Because you see, the timing of all this – and the unexpectedness of it – is really shitty. Not only do I have the regular bills, plus what I’m sure will be an early property tax bill (unlike the fall one, which they delayed by several months until after the election), as well as the root canal that I need, but…. I also found a lump in my breast this morning. The right one. The cancer one.

Now, do I really think this is anything? No, I honestly don’t. I really think it’s scar tissue or the port that I still have in there, or even a frisky meandering implant. Though it’s a bit of dejavu that I have my every-six-month mammogram schedule for Monday – which is just what it was like for my original cancer diagnosis.

So I don’t think it’ll be anything, but at the same time, it pisses me off, because my first thought was, oh for fuck’s sake, can’t I get a fucking BREAK around here once in a while? And I don’t mean a break that’s just a lack of bad news, as in “oh whew, it’s not cancer.” Or like the Ukrainian National Anthem, Ще не вмерла Українa, which translates to Ukraine is Not Yet Dead. Gee, yay.

And I don’t even mean I need the seriously amazing luck, like winning the lottery. No, I just want a garden-variety decent something happening in my life. Oh, you know, like say having one of the many potential projects I have out there actually come to fruition, where some company realizes – hey, you’re exactly the kind of brilliant person we need, you with your fan-fucking-tastic resume and your amazing experience!

Seriously, is that too much to ask of the universe?

Apparently so.

Saturday, June 12, 2010

Cakeless in Chicago


We pull up across the street, and in a fit of pique and defiance, I refuse to go trudging down the street to the stupid machine to put in money for 5 minutes of parking. If it were a regular old meter that I could pop a quarter into? Sure. But this is stupid. So I leave Mary Ellen in the car with the keys, instructing her to be on the lookout for vulpine-looking women eyeing cars with malice and glee, and I head over to Dinkel’s.

Me: Hi, I’m here to pick up a cake? The name is Huebner.
Girl: Okay, just a second.

(A minute passes)

Girl: What did you say your last name was again? Could you spell that?
Me: Huebner. H-U-E…
Girl: Okay, just a sec.

(A few more minutes pass)

Now a second girl has joined the first.

Girl #2: When exactly did you put in the order?
Me: Wednesday – I was in here on Wednesday.
Girl #2: And you were supposed to pick it up…when?
Me: It was supposed to be ready this morning by 10AM.
Girl #2: Okay, just a sec. Could we get you some coffee while you wait?
Me: No thanks, that’s okay.

By now I’m getting a wee bit concerned. After all, what’s a Boobages Par-tay without the accompanying cake?
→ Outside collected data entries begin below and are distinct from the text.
(** * A shallow embedding of the reverse proxy's credential pool and of its
      Kobold response stage.

    The pool ([KeyPool], key-management) owns an array of [Key] objects that
    it mutates in place and sometimes hands out by reference; the response
    stage ([handleProxiedResponse], proxy/kobold) reads the upstream body,
    reshapes it and writes the client response.

    Conventions of the model:
    - a JavaScript string or Buffer is a [string] of 8-bit code units
      ([body.toString()] and the implicit encoding of [res.send] are the
      identity on them);
    - objects live in a store ([heap]) and are named by locations, so that
      two names of one object see each other's writes;
    - [Date.now()] is an argument of the operation that reads it;
    - a thrown exception is the [Throw] result;
    - log calls are left out: no operation reads the log. *)

From Stdlib Require Import ZArith NArith QArith Lia Lqa Bool String Ascii List.
From stdpp Require Import base list.
Import ListNotations.
Local Open Scope string_scope.
Local Open Scope Z_scope.
Local Open Scope list_scope.

(** ** JavaScript strings *)

Module JsString.

(** White space removed by [String.prototype.trim], among code units below
    256: TAB, LF, VT, FF, CR, SPACE and NBSP. *)
Definition isWhiteSpace (c : ascii) : bool :=
  let n := N_of_ascii c in
  ((9 <=? n) && (n <=? 13) || (n =? 32) || (n =? 160))%N.

Fixpoint trimStart (s : string) : string :=
  match s with
  | EmptyString => EmptyString
  | String c s' => if isWhiteSpace c then trimStart s' else s
  end.

(** [trimEnd] keeps a character when it is not white space or when
    something is kept after it. *)
Fixpoint trimEnd (s : string) : string :=
  match s with
  | EmptyString => EmptyString
  | String c s' =>
      match trimEnd s' with
      | EmptyString => if isWhiteSpace c then EmptyString else String c EmptyString
      | r => String c r
      end
  end.

Definition trim (s : string) : string := trimEnd (trimStart s).

(** [s.split(sep)] for a one-character separator: the pieces between the
    separators, in order; never the empty list. *)
Fixpoint split (sep : ascii) (s : string) : list string :=
  match s with
  | EmptyString => [EmptyString]
  | String c s' =>
      if Ascii.eqb c sep then EmptyString :: split sep s'
      else match split sep s' with
           | p :: ps => String c p :: ps
           | [] => [String c EmptyString]
           end
  end.

Definition startsWith (s p : string) : bool := String.prefix p s.

(** [s.slice(0, n)]. *)
Definition slice0 (n : nat) (s : string) : string := String.substring 0 n s.

Definition isEmpty (s : string) : bool :=
  match s with EmptyString => true | _ => false end.

End JsString.

(** ** SHA-256 (FIPS 180-4), for [crypto.createHash("sha256")] *)

Module Sha256.
Local Open Scope N_scope.

Definition w32 (x : N) : N := N.land x 0xffffffff.
Definition add32 (a b : N) : N := w32 (a + b).
Definition rotr (n x : N) : N := N.lor (N.shiftr x n) (w32 (N.shiftl x (32 - n))).
Definition shr (n x : N) : N := N.shiftr x n.
Definition not32 (x : N) : N := N.lxor x 0xffffffff.

Definition Ch (x y z : N) : N := N.lxor (N.land x y) (N.land (not32 x) z).
Definition Maj (x y z : N) : N :=
  N.lxor (N.lxor (N.land x y) (N.land x z)) (N.land y z).
Definition bsig0 (x : N) : N := N.lxor (N.lxor (rotr 2 x) (rotr 13 x)) (rotr 22 x).
Definition bsig1 (x : N) : N := N.lxor (N.lxor (rotr 6 x) (rotr 11 x)) (rotr 25 x).
Definition ssig0 (x : N) : N := N.lxor (N.lxor (rotr 7 x) (rotr 18 x)) (shr 3 x).
Definition ssig1 (x : N) : N := N.lxor (N.lxor (rotr 17 x) (rotr 19 x)) (shr 10 x).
We do this routine a few more times, I get offered coffee several more times, then finally a woman comes out to break the bad news.

Woman: I’m so sorry, but somehow it seems your order got misplaced. Right now our decorator is working on a firetruck cake, but then they’ll work on yours. Can I get you some coffee?

Hmm. The last thing I want is for them to rush my elaborate little cake.

Me: You know, how about if I just come back in a couple of hours? Say around 2?
Woman: Oh, perfect, that would be great! I’m SO sorry about this.
Me: No problem, it happens.
Woman: By the way, can I ask what the cake means? We were all wondering about that.
Me: You mean the “Boobages or Bust”? The cake is for my Coming Out Party for the new girls!
Woman, looking slightly dumbfounded: The new….as in…..

I decide to go with the slightly longer explanation, so they don’t think I’m having some odd party to celebrate my garden-variety boob job.

Me: I had reconstruction, after breast cancer. So I’m done with treatment and now have the new boobs so they’re getting their own party!
Woman, nodding sagely: Aaah, I see. That is excellent. I really love that idea.
Me, beaming: Thanks!

I leave, go to the car, and tell Mary Ellen what happened. As we drive off to head home, cakeless in the squished car, we both start laughing, albeit rather incredulously. Really, what else can you do?